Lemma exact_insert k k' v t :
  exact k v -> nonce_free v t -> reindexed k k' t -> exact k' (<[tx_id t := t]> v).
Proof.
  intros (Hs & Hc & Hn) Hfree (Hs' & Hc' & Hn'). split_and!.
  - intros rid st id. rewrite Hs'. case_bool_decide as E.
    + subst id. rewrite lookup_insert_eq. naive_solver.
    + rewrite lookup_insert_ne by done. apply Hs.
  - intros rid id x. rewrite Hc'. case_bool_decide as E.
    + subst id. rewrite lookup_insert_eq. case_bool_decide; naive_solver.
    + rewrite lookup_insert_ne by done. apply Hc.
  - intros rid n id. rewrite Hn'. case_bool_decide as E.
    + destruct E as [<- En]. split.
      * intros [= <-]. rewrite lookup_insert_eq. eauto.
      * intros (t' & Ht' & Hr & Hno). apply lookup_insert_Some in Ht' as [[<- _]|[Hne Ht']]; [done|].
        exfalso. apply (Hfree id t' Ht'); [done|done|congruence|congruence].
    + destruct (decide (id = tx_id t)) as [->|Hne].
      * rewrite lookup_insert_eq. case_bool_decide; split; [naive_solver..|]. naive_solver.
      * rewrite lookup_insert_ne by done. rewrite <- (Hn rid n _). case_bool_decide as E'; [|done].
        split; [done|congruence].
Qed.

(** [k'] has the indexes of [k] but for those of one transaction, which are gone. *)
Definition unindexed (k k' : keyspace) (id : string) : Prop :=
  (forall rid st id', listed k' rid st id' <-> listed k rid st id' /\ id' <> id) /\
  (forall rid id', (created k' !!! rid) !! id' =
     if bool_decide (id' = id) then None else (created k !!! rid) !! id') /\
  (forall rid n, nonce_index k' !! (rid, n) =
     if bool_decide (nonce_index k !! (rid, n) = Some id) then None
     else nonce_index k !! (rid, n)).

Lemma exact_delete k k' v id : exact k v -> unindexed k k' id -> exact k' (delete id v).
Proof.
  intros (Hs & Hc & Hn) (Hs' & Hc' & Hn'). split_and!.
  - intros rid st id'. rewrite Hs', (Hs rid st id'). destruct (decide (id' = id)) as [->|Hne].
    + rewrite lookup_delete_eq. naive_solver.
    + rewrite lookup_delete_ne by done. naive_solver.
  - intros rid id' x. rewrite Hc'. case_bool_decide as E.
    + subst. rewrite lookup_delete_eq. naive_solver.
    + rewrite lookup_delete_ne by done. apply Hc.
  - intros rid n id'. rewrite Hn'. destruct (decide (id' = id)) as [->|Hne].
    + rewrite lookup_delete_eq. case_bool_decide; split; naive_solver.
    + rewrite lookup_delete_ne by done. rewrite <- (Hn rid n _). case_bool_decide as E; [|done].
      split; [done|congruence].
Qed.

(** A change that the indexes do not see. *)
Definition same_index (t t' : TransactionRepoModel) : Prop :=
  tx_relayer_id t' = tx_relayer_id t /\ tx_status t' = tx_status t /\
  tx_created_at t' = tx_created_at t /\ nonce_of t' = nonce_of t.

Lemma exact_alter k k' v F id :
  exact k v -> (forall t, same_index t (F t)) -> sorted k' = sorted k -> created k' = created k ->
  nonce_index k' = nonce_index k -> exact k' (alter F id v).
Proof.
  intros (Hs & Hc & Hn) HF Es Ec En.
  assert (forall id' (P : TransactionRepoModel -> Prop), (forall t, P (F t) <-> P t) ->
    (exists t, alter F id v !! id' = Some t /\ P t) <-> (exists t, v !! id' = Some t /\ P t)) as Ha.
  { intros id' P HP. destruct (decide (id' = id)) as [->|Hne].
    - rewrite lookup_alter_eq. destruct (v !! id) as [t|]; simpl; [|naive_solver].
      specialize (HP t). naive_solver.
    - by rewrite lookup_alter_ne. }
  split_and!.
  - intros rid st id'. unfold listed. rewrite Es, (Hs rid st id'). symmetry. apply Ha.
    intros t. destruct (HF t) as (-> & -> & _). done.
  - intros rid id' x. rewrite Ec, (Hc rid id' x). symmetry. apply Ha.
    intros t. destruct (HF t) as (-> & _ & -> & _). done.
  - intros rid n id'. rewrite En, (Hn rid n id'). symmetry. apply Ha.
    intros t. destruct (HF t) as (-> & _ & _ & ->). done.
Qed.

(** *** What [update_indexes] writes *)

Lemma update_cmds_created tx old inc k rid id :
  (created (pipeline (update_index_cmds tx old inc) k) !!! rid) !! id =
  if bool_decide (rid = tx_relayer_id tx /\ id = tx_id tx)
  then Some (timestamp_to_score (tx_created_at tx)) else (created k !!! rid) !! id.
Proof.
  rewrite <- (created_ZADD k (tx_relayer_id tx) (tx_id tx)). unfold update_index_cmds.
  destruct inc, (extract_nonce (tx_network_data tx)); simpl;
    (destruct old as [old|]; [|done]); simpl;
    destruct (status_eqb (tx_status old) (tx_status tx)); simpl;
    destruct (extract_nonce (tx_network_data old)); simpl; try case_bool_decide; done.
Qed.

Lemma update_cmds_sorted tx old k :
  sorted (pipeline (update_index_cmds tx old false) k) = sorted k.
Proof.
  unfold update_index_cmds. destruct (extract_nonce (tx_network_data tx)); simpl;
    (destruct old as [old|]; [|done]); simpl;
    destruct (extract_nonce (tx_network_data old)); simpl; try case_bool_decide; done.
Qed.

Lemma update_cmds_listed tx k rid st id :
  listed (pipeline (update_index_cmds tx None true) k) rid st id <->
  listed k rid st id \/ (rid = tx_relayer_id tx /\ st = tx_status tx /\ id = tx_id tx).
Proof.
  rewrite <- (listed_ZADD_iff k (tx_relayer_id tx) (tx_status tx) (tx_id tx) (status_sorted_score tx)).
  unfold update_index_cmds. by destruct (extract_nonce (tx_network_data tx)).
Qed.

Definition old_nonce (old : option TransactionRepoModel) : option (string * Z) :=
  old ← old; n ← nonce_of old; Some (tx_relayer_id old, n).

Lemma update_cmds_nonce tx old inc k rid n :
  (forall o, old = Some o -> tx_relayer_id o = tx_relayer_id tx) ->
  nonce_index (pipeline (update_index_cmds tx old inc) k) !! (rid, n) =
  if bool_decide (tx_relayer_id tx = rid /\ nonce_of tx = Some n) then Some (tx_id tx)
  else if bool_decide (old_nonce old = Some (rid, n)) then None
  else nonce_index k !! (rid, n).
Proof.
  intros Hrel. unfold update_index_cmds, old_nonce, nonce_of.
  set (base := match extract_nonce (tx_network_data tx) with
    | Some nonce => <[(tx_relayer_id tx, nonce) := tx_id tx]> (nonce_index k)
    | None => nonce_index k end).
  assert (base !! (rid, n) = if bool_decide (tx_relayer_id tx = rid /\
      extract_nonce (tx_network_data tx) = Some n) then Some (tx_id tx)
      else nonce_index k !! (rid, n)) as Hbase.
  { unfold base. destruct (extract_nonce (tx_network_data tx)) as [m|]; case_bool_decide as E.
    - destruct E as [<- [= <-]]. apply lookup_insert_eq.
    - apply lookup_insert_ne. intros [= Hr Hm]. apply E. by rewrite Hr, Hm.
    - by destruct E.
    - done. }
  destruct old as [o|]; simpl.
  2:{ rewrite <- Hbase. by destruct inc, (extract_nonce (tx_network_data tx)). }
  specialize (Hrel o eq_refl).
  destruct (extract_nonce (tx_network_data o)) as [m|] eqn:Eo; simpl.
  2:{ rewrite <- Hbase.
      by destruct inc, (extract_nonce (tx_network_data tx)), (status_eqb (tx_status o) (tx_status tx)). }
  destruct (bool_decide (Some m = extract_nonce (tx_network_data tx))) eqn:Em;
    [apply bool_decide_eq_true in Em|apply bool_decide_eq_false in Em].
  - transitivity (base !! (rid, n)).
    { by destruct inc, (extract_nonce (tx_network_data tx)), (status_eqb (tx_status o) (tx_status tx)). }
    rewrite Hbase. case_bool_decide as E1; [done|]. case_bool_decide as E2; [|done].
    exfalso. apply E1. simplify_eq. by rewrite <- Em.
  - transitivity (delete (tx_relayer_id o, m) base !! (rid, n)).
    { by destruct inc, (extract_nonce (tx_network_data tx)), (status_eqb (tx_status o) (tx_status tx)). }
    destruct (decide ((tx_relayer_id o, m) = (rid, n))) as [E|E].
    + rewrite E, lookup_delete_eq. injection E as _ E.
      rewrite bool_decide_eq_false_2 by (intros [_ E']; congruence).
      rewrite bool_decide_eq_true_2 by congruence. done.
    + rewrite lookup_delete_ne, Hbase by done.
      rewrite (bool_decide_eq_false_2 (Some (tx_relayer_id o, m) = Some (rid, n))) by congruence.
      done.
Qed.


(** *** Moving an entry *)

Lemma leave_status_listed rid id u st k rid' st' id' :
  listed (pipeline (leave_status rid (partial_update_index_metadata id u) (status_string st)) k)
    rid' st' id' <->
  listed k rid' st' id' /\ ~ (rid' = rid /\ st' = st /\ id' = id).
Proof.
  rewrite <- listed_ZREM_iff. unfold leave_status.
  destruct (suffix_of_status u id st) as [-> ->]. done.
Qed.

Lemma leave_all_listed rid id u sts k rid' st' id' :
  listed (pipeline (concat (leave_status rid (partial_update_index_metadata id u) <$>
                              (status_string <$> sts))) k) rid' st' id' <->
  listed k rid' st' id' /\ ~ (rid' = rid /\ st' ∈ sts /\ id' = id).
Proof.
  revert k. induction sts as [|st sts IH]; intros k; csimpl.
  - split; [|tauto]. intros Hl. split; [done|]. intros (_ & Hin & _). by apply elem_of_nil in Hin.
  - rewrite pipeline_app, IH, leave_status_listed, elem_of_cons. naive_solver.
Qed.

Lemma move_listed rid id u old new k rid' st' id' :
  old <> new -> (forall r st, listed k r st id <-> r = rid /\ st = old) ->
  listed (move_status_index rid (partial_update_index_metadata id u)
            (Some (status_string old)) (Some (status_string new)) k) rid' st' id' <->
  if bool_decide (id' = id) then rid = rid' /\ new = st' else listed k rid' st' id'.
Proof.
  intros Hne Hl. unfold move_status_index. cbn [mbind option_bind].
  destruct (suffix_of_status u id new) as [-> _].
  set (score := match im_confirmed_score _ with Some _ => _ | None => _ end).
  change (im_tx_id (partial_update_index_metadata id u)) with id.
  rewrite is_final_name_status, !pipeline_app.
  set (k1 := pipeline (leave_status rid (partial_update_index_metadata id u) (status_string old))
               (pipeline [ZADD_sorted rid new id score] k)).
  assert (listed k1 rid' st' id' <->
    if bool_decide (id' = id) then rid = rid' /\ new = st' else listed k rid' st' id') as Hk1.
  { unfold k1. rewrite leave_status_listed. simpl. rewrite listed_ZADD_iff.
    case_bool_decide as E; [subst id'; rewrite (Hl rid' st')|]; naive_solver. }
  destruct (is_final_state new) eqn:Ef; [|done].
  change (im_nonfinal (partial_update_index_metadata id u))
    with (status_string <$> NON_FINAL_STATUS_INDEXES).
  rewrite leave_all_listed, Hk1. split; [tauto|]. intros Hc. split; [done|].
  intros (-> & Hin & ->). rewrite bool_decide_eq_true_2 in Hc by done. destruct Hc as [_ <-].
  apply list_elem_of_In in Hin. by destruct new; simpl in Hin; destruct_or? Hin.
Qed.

- - - - - - -

- [Brief]: Scan the material above for lines holding the string "unindexed" and copy those lines.

- [Solution to the exercise]:
Definition unindexed (k k' : keyspace) (id : string) : Prop :=
Lemma exact_delete k k' v id : exact k v -> unindexed k k' id -> exact k' (delete id v).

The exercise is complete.